'''
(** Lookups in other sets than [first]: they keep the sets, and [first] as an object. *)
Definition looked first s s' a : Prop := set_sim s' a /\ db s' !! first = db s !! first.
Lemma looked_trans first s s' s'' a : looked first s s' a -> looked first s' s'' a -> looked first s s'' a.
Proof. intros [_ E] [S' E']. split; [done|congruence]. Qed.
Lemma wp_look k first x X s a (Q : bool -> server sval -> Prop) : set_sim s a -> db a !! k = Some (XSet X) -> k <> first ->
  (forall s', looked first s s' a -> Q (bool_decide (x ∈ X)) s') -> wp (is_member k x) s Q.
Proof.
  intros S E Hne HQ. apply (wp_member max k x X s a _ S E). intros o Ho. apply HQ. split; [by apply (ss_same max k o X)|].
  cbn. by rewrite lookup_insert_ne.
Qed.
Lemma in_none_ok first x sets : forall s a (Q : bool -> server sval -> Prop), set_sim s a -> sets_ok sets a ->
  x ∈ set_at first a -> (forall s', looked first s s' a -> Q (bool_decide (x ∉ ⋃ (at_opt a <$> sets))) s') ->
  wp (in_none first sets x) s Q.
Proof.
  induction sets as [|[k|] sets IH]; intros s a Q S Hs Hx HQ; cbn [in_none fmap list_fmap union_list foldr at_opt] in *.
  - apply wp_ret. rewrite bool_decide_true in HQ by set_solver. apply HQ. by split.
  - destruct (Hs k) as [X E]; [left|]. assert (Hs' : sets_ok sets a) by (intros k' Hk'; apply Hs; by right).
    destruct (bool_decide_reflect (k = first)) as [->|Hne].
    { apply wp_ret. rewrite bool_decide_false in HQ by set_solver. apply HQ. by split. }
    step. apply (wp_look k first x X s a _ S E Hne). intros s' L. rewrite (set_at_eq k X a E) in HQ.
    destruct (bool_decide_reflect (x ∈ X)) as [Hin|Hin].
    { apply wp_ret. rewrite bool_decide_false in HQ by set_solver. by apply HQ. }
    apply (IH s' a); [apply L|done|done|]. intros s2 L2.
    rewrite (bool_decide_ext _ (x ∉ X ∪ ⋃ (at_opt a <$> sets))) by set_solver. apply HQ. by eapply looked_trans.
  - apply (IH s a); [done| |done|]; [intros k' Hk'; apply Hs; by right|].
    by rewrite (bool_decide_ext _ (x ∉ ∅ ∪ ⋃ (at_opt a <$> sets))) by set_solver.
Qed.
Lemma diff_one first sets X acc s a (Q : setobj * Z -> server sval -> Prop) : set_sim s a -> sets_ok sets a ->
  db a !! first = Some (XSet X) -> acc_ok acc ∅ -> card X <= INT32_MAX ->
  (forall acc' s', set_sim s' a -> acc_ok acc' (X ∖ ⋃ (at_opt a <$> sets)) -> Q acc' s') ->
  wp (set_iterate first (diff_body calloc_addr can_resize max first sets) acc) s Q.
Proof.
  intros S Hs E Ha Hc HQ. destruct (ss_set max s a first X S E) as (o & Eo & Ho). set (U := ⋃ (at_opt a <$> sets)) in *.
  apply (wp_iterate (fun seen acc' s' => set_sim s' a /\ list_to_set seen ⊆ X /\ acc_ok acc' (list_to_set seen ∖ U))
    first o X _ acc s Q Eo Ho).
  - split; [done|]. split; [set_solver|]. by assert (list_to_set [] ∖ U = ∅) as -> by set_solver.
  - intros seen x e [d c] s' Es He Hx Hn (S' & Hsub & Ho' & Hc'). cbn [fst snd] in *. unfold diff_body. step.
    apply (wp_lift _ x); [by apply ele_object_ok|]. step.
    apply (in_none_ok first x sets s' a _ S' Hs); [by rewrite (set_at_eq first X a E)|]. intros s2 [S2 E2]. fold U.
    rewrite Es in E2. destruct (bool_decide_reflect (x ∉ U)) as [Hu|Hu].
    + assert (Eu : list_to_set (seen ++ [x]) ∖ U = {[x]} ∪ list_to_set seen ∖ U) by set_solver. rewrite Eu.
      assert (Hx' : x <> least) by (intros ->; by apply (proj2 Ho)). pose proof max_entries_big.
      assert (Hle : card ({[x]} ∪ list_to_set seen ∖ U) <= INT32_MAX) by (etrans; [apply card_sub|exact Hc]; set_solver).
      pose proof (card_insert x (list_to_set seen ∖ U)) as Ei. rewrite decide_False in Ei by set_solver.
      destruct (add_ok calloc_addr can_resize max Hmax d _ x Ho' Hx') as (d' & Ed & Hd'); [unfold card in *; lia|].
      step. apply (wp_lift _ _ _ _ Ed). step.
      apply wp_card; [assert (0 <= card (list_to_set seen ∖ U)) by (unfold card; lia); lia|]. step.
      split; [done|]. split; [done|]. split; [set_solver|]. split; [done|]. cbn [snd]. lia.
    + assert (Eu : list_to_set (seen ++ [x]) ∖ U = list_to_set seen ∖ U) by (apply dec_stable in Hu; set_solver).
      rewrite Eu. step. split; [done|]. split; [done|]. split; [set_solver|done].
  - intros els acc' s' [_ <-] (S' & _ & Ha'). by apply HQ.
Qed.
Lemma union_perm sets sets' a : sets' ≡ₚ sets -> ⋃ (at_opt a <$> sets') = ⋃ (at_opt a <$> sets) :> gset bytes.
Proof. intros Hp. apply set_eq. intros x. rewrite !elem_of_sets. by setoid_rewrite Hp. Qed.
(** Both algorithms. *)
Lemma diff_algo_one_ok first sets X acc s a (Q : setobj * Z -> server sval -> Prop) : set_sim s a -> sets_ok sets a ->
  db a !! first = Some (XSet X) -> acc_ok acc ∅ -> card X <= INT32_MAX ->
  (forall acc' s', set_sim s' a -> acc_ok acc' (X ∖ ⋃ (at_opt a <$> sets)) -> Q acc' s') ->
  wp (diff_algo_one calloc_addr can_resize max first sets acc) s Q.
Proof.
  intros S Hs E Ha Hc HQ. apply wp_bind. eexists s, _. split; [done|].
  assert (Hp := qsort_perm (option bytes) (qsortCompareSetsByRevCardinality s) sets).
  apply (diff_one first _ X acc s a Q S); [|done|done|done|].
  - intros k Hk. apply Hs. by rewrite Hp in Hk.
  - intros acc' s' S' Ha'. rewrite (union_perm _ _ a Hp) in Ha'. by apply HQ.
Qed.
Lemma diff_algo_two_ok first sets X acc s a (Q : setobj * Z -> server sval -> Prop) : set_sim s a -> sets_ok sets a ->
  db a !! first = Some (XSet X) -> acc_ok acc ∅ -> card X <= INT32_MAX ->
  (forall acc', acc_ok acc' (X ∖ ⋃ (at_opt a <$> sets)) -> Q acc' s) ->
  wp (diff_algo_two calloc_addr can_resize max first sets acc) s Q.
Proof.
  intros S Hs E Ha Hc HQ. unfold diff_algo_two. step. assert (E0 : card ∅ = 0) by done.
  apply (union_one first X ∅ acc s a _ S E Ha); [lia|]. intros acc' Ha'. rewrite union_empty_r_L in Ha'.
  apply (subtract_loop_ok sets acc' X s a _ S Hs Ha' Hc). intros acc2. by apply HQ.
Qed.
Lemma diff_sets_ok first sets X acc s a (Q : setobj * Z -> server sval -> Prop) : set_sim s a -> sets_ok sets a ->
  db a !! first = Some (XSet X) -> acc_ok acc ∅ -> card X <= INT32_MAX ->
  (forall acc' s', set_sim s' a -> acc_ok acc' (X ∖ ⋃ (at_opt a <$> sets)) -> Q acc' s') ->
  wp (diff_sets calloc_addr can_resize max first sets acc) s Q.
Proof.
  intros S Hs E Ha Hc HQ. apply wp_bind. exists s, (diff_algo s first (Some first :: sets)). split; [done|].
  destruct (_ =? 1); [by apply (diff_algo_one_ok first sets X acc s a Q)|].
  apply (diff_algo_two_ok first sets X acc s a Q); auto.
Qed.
'''
'''
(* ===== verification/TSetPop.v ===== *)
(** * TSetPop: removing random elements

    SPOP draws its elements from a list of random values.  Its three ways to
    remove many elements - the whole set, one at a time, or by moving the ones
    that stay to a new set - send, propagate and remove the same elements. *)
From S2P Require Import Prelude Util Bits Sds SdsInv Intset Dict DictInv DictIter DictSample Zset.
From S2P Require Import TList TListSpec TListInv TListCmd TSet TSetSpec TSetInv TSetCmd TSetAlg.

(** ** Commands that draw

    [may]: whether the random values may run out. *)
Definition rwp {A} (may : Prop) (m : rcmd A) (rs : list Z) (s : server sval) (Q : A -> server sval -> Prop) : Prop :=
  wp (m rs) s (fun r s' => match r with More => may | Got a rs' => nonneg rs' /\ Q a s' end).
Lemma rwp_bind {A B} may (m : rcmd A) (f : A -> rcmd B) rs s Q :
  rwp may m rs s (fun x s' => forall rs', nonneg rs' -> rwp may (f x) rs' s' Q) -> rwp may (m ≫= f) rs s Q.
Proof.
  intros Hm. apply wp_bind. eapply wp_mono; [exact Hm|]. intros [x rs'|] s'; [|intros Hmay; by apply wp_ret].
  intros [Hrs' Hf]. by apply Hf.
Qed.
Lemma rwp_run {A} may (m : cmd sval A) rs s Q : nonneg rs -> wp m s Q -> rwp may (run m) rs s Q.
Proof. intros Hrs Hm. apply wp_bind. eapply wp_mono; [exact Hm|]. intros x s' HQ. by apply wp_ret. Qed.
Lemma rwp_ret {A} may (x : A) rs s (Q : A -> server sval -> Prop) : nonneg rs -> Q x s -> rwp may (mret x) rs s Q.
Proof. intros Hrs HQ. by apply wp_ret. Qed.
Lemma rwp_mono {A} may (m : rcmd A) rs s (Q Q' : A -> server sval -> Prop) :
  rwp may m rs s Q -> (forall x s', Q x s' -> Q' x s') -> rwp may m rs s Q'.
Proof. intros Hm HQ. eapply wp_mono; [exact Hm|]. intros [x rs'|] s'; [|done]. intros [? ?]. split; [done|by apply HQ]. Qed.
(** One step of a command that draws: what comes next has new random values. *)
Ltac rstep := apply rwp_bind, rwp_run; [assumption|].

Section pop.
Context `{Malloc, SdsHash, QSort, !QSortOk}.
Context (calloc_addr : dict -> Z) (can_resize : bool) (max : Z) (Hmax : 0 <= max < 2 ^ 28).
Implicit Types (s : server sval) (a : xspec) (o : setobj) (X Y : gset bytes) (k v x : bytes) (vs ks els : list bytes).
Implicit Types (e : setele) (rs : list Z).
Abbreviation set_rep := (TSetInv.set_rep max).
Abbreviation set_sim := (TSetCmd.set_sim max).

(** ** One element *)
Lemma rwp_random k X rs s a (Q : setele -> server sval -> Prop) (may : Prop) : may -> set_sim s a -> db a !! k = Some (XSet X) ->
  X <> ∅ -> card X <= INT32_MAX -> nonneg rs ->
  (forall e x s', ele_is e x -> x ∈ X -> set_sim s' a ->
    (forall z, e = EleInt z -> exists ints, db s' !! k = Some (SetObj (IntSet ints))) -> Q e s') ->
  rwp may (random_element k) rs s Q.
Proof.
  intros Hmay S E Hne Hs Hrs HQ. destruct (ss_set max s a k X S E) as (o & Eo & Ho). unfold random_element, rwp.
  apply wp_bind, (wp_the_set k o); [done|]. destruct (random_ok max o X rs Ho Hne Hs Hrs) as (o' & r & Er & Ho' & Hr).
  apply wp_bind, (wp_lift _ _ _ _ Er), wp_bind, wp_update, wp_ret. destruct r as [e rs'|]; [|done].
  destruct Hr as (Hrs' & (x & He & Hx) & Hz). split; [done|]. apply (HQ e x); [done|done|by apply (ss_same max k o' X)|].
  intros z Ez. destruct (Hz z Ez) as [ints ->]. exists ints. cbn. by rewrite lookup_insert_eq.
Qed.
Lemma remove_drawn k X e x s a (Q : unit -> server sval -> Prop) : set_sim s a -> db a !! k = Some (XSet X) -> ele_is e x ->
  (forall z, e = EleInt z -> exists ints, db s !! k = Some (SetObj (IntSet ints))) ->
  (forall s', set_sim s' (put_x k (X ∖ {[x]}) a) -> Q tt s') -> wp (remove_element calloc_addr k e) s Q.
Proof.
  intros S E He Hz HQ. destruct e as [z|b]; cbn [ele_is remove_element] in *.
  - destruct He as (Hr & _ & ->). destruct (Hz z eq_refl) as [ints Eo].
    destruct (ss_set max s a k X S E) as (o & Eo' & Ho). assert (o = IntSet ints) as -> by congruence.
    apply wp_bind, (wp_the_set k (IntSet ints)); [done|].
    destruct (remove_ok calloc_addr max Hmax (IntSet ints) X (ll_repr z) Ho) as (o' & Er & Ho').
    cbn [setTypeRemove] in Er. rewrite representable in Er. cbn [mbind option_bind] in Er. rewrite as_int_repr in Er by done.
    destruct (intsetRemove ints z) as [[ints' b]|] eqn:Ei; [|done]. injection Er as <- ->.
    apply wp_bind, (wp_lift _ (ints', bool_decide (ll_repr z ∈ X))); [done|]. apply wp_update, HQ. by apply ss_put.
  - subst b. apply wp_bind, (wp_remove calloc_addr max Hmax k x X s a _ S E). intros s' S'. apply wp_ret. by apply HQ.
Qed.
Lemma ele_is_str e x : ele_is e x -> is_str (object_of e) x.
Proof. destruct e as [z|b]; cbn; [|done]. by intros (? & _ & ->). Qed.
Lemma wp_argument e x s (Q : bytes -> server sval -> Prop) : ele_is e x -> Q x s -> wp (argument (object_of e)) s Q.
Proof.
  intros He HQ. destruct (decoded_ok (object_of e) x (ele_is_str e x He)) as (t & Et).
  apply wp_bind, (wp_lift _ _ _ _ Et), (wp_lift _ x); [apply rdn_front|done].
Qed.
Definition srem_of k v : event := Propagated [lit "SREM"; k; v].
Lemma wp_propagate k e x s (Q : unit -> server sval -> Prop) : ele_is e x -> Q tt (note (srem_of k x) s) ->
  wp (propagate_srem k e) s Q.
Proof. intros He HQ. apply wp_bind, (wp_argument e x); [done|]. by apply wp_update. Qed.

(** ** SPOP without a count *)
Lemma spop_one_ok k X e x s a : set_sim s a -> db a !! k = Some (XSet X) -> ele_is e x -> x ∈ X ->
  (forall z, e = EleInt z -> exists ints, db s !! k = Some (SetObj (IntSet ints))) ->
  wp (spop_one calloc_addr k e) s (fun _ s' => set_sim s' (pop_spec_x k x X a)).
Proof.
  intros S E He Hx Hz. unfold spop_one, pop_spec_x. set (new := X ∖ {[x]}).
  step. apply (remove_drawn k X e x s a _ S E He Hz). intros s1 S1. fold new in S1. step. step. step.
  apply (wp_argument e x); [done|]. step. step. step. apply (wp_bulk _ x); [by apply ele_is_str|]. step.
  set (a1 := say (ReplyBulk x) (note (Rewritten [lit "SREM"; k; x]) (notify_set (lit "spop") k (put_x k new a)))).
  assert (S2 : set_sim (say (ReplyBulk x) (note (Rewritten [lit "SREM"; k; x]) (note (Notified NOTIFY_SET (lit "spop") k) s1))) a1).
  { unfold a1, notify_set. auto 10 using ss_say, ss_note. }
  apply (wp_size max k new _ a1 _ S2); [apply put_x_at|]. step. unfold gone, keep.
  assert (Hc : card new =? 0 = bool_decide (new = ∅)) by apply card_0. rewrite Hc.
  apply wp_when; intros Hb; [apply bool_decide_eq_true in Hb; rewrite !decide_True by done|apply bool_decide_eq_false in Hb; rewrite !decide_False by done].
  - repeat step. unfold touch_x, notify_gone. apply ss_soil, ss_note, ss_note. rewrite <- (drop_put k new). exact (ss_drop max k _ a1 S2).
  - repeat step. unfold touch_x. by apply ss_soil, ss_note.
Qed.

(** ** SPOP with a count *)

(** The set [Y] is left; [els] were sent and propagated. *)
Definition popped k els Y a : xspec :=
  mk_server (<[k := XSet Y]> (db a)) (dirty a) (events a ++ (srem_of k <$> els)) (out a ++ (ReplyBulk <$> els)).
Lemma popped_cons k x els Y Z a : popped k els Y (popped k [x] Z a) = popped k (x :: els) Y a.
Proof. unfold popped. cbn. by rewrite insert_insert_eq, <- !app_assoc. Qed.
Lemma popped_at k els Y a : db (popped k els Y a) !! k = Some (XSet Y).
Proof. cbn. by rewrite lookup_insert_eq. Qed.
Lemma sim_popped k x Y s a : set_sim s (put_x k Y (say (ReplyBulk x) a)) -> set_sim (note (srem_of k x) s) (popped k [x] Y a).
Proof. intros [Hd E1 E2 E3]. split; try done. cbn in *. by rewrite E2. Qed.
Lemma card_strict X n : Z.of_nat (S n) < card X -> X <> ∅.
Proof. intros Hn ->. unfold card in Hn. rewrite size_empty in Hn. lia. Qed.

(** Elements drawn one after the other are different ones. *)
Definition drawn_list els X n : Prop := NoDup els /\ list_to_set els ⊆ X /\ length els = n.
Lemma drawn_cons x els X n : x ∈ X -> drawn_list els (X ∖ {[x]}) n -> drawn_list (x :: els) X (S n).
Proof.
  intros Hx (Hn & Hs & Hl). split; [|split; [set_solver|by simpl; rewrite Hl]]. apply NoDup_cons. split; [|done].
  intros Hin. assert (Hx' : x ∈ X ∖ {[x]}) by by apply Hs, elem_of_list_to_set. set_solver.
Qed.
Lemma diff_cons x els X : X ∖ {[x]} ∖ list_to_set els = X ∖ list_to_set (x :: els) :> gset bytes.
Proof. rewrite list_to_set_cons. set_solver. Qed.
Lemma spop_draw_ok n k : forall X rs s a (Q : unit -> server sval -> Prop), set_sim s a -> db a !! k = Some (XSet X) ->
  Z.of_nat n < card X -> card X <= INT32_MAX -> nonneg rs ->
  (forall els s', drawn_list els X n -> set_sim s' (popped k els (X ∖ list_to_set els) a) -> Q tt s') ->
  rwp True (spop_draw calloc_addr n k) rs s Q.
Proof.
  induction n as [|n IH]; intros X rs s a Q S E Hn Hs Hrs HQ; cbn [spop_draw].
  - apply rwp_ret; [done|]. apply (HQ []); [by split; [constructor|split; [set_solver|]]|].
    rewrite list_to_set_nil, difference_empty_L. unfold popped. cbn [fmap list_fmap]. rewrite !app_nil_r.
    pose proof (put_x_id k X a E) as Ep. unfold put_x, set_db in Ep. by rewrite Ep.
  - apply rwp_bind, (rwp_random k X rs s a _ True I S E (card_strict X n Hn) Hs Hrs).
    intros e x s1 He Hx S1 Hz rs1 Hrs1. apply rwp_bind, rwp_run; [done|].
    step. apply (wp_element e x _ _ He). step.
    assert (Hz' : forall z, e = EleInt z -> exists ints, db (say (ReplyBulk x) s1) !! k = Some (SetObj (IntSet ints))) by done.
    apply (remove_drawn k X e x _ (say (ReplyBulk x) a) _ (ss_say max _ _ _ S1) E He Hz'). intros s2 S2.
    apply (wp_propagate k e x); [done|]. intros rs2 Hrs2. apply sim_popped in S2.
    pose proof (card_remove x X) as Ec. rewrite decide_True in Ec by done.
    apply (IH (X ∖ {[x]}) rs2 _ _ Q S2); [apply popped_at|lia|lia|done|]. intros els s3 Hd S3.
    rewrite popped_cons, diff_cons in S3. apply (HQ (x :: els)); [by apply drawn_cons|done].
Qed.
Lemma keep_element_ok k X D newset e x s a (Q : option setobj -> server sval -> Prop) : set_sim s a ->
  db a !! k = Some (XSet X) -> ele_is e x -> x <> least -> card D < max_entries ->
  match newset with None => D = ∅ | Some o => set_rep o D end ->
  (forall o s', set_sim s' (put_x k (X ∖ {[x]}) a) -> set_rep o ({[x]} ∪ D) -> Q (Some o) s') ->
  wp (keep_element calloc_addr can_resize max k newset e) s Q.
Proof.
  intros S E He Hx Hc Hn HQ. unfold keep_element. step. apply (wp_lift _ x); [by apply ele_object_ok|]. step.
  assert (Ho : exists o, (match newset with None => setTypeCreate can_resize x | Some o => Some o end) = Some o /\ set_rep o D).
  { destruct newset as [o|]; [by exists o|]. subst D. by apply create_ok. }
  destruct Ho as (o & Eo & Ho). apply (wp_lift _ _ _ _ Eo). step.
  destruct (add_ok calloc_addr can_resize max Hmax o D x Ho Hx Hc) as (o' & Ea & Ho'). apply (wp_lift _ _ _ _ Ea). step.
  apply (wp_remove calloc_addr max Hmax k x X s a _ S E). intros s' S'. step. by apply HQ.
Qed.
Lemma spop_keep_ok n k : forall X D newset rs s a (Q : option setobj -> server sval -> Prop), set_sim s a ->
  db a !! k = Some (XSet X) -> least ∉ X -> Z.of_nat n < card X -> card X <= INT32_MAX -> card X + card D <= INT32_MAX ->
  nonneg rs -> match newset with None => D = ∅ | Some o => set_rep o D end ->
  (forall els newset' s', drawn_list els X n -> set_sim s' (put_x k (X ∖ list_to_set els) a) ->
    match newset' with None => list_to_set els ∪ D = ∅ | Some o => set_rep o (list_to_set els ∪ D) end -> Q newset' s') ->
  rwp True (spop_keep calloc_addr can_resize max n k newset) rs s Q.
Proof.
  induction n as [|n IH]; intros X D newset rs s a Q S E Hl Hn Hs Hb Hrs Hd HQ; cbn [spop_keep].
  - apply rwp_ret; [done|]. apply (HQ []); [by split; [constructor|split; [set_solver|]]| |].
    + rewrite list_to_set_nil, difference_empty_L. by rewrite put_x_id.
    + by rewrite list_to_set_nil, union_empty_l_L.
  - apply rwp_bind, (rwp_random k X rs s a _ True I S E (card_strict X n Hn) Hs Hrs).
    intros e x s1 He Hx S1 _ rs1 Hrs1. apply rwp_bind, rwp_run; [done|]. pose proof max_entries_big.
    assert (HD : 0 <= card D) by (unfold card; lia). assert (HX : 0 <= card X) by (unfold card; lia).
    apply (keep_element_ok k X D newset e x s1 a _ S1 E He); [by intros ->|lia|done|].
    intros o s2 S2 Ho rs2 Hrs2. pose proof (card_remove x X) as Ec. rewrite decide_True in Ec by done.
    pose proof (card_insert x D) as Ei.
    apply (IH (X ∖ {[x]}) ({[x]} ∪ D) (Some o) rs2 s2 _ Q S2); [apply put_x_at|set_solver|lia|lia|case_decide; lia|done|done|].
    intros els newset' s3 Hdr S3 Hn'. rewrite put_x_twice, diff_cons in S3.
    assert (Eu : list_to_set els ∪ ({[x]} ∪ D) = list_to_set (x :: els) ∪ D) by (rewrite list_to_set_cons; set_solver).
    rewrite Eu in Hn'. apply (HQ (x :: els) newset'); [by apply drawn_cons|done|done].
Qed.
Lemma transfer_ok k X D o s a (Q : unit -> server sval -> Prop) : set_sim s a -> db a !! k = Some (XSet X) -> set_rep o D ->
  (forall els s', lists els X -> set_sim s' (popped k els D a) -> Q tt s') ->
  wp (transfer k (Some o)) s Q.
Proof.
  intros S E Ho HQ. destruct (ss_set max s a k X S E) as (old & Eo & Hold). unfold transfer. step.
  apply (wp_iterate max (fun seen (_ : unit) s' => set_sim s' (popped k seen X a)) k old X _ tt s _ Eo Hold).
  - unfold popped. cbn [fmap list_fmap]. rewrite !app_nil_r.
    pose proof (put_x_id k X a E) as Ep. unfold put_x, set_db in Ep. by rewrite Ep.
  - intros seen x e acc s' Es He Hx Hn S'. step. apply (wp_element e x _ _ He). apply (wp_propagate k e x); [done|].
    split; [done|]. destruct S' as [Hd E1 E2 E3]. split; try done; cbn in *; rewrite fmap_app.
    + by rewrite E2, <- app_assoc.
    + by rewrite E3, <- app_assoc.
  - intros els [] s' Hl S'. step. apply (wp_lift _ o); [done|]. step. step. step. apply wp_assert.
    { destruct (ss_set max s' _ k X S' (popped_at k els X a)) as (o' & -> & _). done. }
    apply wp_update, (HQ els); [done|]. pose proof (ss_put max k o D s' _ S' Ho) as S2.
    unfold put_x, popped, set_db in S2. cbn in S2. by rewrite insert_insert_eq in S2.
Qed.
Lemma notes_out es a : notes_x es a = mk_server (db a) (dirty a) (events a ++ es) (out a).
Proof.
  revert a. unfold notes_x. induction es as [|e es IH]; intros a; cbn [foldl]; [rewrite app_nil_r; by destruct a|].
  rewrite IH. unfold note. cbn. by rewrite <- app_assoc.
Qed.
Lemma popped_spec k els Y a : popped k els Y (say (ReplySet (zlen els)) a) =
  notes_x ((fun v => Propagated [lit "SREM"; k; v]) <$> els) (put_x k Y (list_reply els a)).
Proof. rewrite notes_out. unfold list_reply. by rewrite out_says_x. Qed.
'''
▶ What you have to do
Your answer should consist of each line of the data above in which the word "xspec" occurs.

▶ Result below
Implicit Types (s : server sval) (a : xspec) (o : setobj) (X Y : gset bytes) (k v x : bytes) (vs ks els : list bytes).
Definition popped k els Y a : xspec :=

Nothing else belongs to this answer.